Alla General Motors si respirava una certa euforia nei primi anni '00, quando la crisi era ancora da venire e c'erano grandi aspettative nei confronti delle nuove alimentazioni. Nel 2003 per esempio il costruttore americano stimò di poter lanciare entro i successivi sette anni un modello a idrogeno. GM lo dichiarò pochi mesi dopo aver mostrato un prototipo molto innovativo e futuristico, la AUTOnomy, una sportiva alimentata a idrogeno e dotata di altre tecnologie oggi non ancora presenti su larga scala: la coupé ha infatti i comandi senza fili drive-by-wire e una meccanica modulare estremamente flessibile.

Una base per tutte

Da quella dichiarazione sappiamo tutti com'è andata, perché non soltanto GM non ha mai venduto un'auto a idrogeno e in seguito alla crisi ha dovuto cedere le sue partecipazioni nelle Subaru e Suzuki. Oggi quindi possiamo dire che la AUTOnomy è stata una vettura in anticipo sui tempi, con un look ispirato alle vetture da corsa e una carrozzeria molto raccolta e minimale (le ruote infatti sono esterne).

 

GM AUTOnomy Concept
GM AUTOnomy Concept

La sua particolarità è la base meccanica, piatta come uno skateboard e facile da utilizzare per altri modelli: basta “coprirla” con una scocca senza preoccuparsi di tutti gli organi interni, a partire da volante e freni, che grazie alla tecnologia drive-by-wire possono funzionare anche senza collegamenti meccanici.

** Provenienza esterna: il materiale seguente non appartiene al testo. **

(** * SerialManager: the lock-guarded serial-port wrapper of serial_manager.py

    A shallow embedding of [SerialManager] and of the module-level import
    of pyserial, followed by the properties of the connection-management
    contract.

    The methods are written in a small monad over the state they touch:
    the manager object ([cfg], [_ser], [_lock]) and the history of calls
    made into pyserial.  A computation returns, raises a Python exception,
    or blocks for ever on [threading.Lock.acquire]. *)

From Stdlib Require Import String Ascii List ZArith Bool Lia Floats.
From Stdlib Require Import DecimalString Uint63 Sorted Permutation.
From Stdlib Require Import Strings.Byte.
Import ListNotations.

Local Open Scope string_scope.
Local Open Scope Z_scope.

(* ================================================================== *)
(** ** Data model *)
(* ================================================================== *)

(** The Python exceptions that reach this module: the three it raises
    itself or provokes ([RuntimeError], [ValueError], [AttributeError]) and
    the ones pyserial raises ([SerialException] and [OSError]). All of them
    derive from [Exception]. *)
Inductive exn : Type :=
| RuntimeError (msg : string)
| ValueError (msg : string)
| AttributeError (msg : string)
| SerialException (msg : string)
| OSError (msg : string).

(** [@dataclass class SerialConfig], with its two defaulted fields. *)
Record SerialConfig : Type := mkSerialConfig {
  baudrate : Z;
  timeout_s : float
}.

(** [SerialConfig()]: baudrate 115200, timeout 0.1 (the binary64 closest
    to one tenth, as the Python literal denotes). *)
Definition SerialConfig_default : SerialConfig :=
  {| baudrate := 115200; timeout_s := 0x1.999999999999ap-4%float |}.

(** A [serial.Serial] object, as far as this module looks at it: the
    constructor arguments and the [is_open] attribute. *)
Record Serial : Type := mkSerial {
  ser_port : string;
  ser_baudrate : Z;
  ser_timeout : float;
  is_open : bool
}.
(** * BigD congestion forecasting: the prediction code and its properties

    A shallow embedding of
      - ml-service/traffic_model.py      (TrafficPredictionModel.predict),
      - server/app/core/cache.py         (get_cache, set_cache),
      - server/app/services/ml_service.py (MLService.prepare_features,
        MLService.predict_congestion_xgboost),
    followed by the theorems about them.

    Numbers.  Python floats are modelled as exact rationals [Q]: every finite
    float is a rational, and the rounding of each float operation and the
    special values (nan, inf) are outside the model.  Python ints are [Z]. *)

From Stdlib Require Import ZArith QArith Qabs Qminmax Qround Lqa Lia Sorted.
From stdpp Require Import gmap strings list fin_maps.

Local Open Scope Q_scope.

(** ** Python exceptions and results *)

Module Py.

Inductive exn : Type :=
| ValueError (msg : string)
| TypeError (msg : string)
| AttributeError (msg : string)
| KeyError (key : string)
| IndexError (msg : string)
| ConnectionError (msg : string)
| OverflowError (msg : string)
| OtherError (msg : string).

(** A call either raises ([inl]) or returns ([inr]). *)
Definition result (A : Type) : Type := (exn + A)%type.

Definition raise {A} (e : exn) : result A := inl e.
Definition ret {A} (x : A) : result A := inr x.
Definition bind {A B} (c : result A) (k : A -> result B) : result B :=
  match c with
  | inl e => inl e
  | inr x => k x
  end.

Definition returns {A} (c : result A) : bool :=
  match c with inl _ => false | inr _ => true end.

(** The value returned, if any. *)
Definition returned {A} (c : result A) : option A :=
  match c with inl _ => None | inr x => Some x end.

(** Builtin [max(a, b)]: the first argument unless the second is greater. *)
Definition max (a b : Q) : Q := if Qle_bool b a then a else b.

(** Builtin [min(a, b)]: the first argument unless the second is smaller. *)
Definition min (a b : Q) : Q := if Qle_bool a b then a else b.

(** [np.clip(x, lo, hi)] is [minimum(maximum(x, lo), hi)]. *)
Definition np_clip (x lo hi : Q) : Q := Qmin (Qmax x lo) hi.

(** [round(x)] on an exact value: nearest integer, ties to even. *)
Definition round_half_even (x : Q) : Z :=
  let f := Qfloor x in
  let d := x - inject_Z f in
  match Qcompare d (1 # 2) with
  | Lt => f
  | Gt => (f + 1)%Z
  | Eq => if Z.even f then f else (f + 1)%Z
  end.
(** What the end-of-session report shows the user who asks for it:
    total, incorrect and score. *)
Definition endReport (st : State) (user : TokenUser) : option (Z * Z * Z) :=
  match snd (finish st (Some user)) with
  | Ok b => Some (totalSentences b, incorrectSentences b, accuracyScore b)
  | _ => None
  end.

(** *** Requests in sequence *)

Inductive Request : Type :=
| ReqStart (r : StartRequest)
| ReqChat (r : ChatRequest)
| ReqEnd (user : option TokenUser).

Definition handle (st : State) (r : Request) : State :=
  match r with
  | ReqStart q => fst (start st q)
  | ReqChat q => fst (chat st q)
  | ReqEnd u => fst (finish st u)
  end.

Definition run (st : State) (rs : list Request) : State :=
  fold_left handle rs st.

End Server.

(** ** [FeedbackEngine.evaluateGrammar] *)

Module FeedbackEngine.
Import Str Regex.
Local Open Scope Z_scope.

Definition SP : re := Cls false [ISpace].
Definition W : re := Cls false [IWord].

(** [initializeGrammarPatterns]; every pattern carries the [i] flag and
    none the [g] flag, so [test] keeps no position between calls. *)
Definition grammarPatterns : list re :=
  [ Seqs [WordB; Chr "i"; Plus SP; Lit "is"; WordB];
    Seqs [WordB; Lit "he"; Plus SP; Lit "are"; WordB];
    Seqs [WordB; Lit "she"; Plus SP; Lit "are"; WordB];
    Seqs [WordB; Lit "they"; Plus SP; Lit "is"; WordB];
    Seqs [WordB; Lit "does"; Plus SP; Plus W; Chr "s"; WordB];
    Seqs [WordB; Lit "more"; Plus SP; Plus W; Lit "er"; WordB] ].

(** [s.split(/[...]+/)] for a class of separator characters: the pieces
    between maximal runs of separators, empty pieces at the two ends
    included. *)
Fixpoint splitRuns (sep : ascii -> bool) (inRun : bool) (cur : string)
    (s : string) : list string :=
  match s with
  | EmptyString => [rev cur]
  | String c s' =>
      if sep c then
        if inRun then splitRuns sep true cur s'
        else rev cur :: splitRuns sep true EmptyString s'
      else splitRuns sep false (String c cur) s'
  end.

Definition split (sep : ascii -> bool) (s : string) : list string :=
  splitRuns sep false EmptyString s.

Definition isTerminator (c : ascii) : bool :=
  (code c =? 46)%N || (code c =? 33)%N || (code c =? 63)%N.

(** [analyzeSentenceStructure]; [r] is what [Math.random()] answers if
    the third branch asks for it. *)
Definition analyzeSentenceStructure (sentence : string) (r : Q) : Q :=
  let words := split isSpace (trim sentence) in
  if (length words <? 3)%nat then inject_Z 60
  else if (25 <? length words)%nat then inject_Z 70
  else Binary64.fadd (inject_Z 85) (Binary64.fmul r (inject_Z 15)).

(** Whether the call above consumes a random number. *)
Definition drawsRandom (sentence : string) : bool :=
  let words := split isSpace (trim sentence) in
  negb (length words <? 3)%nat && negb (25 <? length words)%nat.

(** The running variables of [evaluateGrammar]; [draws] counts the calls
    of [Math.random] so far. *)
Record Running : Type := mkRunning {
  totalScore : Z;
  issues : list string;
  draws : nat
}.
(** * CareCrew: retrieval-and-verification core

    A shallow embedding of the Python sources
      - [data_analyze.py]      (chunker, drug-safety lookup, KB index cache,
                                semantic retriever),
      - [fda_server_logic.py]  (direct public lookup, server side),
      - [mcp_server_fda.py]    (tool functions of the FDA tool server),
      - [agents/kb_agent.py]   (guideline dispatcher and passage cleaning),
    followed by the properties of the specification, each stated against the
    embedded functions.

    Conventions of the embedding.
      - Python [str] is [string]; a character is one code point below 256.
      - Python [int] is [Z]; list positions are [Z] where the source computes
        with them (slices, [list.index]).
      - A parsed JSON body is a [json] tree; Python [None] is [JNull].
      - A Python call either returns, raises or never returns: [outcome].
      - Everything outside the process (HTTP peers, the file system, the
        language model) lives in an explicit [World] that is threaded through
        the calls; requests and storage operations are logged there. *)

From Stdlib Require Import ZArith List String Ascii Bool Lia Arith.
From Stdlib Require Import Sorting.Sorted Sorting.Permutation.
Import ListNotations.

Local Open Scope string_scope.
Local Open Scope Z_scope.

(* ================================================================= *)
(** ** Python values and control *)

Module Py.

(** Exceptions the modelled code can meet. *)
Inductive exn : Type :=
| FileNotFoundError
| UnpicklingError
| AssertionError
| ConnectionError          (* requests: timeout, refused connection *)
| JSONDecodeError          (* resp.json() on a body that is not JSON *)
| StatusError (code : Z)   (* the explicit raise on a non-200 status *)
| AttributeError
| KeyError
| IndexError
| TypeError
| ValueError
| ValidationError          (* pydantic model construction *)
| LLMError.

(** Result of running a piece of Python. *)
Inductive outcome (A : Type) : Type :=
| Ret (a : A)
| Raise (e : exn)
| Diverge.
Arguments Ret {A} a.
Arguments Raise {A} e.
Arguments Diverge {A}.

Definition obind {A B} (o : outcome A) (k : A -> outcome B) : outcome B :=
  match o with
  | Ret a => k a
  | Raise e => Raise e
  | Diverge => Diverge
  end.

(** JSON trees, as produced by [resp.json()].  An object is the list of its
    entries, keys pairwise distinct. *)
#[warnings="-register-all"]
Inductive json : Type :=
| JNull
| JBool (b : bool)
| JNum (n : Z)
| JStr (s : string)
| JArr (l : list json)
| JObj (m : list (string * json)).

Fixpoint assoc (k : string) (m : list (string * json)) : option json :=
  match m with
  | [] => None
  | (k', v) :: m' => if String.eqb k k' then Some v else assoc k m'
  end.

Un connettore fra base e abitacolo

Questa visione rappresenta un sogno anche per i progettisti al lavoro sulle auto del 2018, che per esigenze di bilancio devono standardizzare quanto più possibile la meccanica e aumentare le condivisioni. Il telaio è spesso 15 cm e prevede una sorta di “connettore”, in cui sono presenti i cavi per alimentare i servizi di bordo, i sistemi di controllo e gli impianti di raffreddamento e riscaldamento dell'auto.

Una base così flessibile permette inoltre di cambiare il posizionamento dei sedili, avvicinandoli al centro dell'auto per migliorare il comportamento su strada o distanziarli per far crescere lo spazio. La GM non ha fornito molte caratteristiche dell'auto, a partire dal motore fino al posizionamento delle bombole per l'idrogeno.